PROVIDED ENTRIES:
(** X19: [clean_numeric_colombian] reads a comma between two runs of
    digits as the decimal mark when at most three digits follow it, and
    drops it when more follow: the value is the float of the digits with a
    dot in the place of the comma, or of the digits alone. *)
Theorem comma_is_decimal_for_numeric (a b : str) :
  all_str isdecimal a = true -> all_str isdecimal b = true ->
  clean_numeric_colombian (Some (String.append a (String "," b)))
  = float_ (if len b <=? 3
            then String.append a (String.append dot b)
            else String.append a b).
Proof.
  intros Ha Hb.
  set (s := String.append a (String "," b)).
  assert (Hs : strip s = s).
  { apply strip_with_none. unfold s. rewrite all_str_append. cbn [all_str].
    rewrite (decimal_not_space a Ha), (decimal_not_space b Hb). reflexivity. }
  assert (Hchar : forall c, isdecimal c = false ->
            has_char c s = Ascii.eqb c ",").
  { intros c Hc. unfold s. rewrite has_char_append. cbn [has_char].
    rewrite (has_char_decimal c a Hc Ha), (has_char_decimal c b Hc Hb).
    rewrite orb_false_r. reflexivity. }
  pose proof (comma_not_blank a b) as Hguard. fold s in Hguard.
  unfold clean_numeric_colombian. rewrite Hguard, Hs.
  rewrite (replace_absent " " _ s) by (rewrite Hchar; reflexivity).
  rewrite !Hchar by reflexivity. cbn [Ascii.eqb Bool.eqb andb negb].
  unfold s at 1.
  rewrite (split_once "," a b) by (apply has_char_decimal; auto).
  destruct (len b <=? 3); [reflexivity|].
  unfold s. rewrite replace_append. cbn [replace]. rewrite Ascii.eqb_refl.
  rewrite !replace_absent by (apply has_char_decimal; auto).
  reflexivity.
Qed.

--

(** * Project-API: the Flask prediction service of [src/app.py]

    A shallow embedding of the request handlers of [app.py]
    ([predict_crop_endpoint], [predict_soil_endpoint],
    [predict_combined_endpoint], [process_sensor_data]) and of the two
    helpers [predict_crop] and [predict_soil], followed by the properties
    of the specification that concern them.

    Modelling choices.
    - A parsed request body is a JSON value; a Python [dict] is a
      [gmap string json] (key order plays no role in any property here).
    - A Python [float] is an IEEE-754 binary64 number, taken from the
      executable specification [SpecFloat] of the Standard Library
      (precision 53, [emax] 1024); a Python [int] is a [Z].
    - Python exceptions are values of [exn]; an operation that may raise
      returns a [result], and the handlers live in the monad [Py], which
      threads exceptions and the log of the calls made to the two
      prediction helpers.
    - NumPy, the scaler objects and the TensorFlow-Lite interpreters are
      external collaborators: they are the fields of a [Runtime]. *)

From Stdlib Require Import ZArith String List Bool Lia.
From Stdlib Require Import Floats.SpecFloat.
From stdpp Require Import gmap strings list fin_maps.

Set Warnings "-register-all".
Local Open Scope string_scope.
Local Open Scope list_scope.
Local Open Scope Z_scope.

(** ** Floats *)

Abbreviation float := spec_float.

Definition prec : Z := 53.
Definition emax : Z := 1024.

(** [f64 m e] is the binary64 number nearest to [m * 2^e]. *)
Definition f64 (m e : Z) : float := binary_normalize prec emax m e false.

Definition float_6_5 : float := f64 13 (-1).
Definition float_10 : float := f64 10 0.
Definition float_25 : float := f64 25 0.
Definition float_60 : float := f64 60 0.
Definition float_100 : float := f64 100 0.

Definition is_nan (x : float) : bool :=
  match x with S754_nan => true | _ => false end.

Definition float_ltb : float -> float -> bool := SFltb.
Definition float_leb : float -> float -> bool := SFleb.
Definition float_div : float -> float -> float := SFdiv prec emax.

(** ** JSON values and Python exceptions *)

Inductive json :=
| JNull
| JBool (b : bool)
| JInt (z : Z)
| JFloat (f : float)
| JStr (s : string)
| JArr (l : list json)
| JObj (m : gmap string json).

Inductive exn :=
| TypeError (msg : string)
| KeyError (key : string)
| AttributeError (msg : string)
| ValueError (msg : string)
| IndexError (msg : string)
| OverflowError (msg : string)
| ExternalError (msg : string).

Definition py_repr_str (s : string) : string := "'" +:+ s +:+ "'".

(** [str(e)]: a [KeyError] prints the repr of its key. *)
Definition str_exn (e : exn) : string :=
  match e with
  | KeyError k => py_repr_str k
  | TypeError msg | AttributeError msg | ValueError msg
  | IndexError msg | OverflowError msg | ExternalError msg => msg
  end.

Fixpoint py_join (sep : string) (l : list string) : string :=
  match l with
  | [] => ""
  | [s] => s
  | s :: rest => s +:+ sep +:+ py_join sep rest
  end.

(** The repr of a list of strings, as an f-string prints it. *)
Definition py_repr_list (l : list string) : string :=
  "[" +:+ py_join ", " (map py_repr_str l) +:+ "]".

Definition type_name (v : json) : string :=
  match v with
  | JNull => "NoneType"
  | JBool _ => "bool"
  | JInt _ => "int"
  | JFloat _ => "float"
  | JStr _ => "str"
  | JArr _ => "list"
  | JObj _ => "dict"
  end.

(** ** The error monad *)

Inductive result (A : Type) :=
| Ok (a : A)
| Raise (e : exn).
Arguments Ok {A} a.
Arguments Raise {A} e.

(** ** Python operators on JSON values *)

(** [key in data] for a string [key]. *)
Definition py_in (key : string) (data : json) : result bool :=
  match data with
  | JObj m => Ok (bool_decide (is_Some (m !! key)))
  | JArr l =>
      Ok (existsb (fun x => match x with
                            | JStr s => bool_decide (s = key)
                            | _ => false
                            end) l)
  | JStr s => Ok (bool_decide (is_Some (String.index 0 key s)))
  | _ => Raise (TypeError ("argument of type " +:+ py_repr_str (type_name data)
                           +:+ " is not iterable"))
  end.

DESCRIPTION OF THE TASK: Return from the data every line that holds "AttributeError".

RESPONSE AREA:
| AttributeError (msg : string)
  | TypeError msg | AttributeError msg | ValueError msg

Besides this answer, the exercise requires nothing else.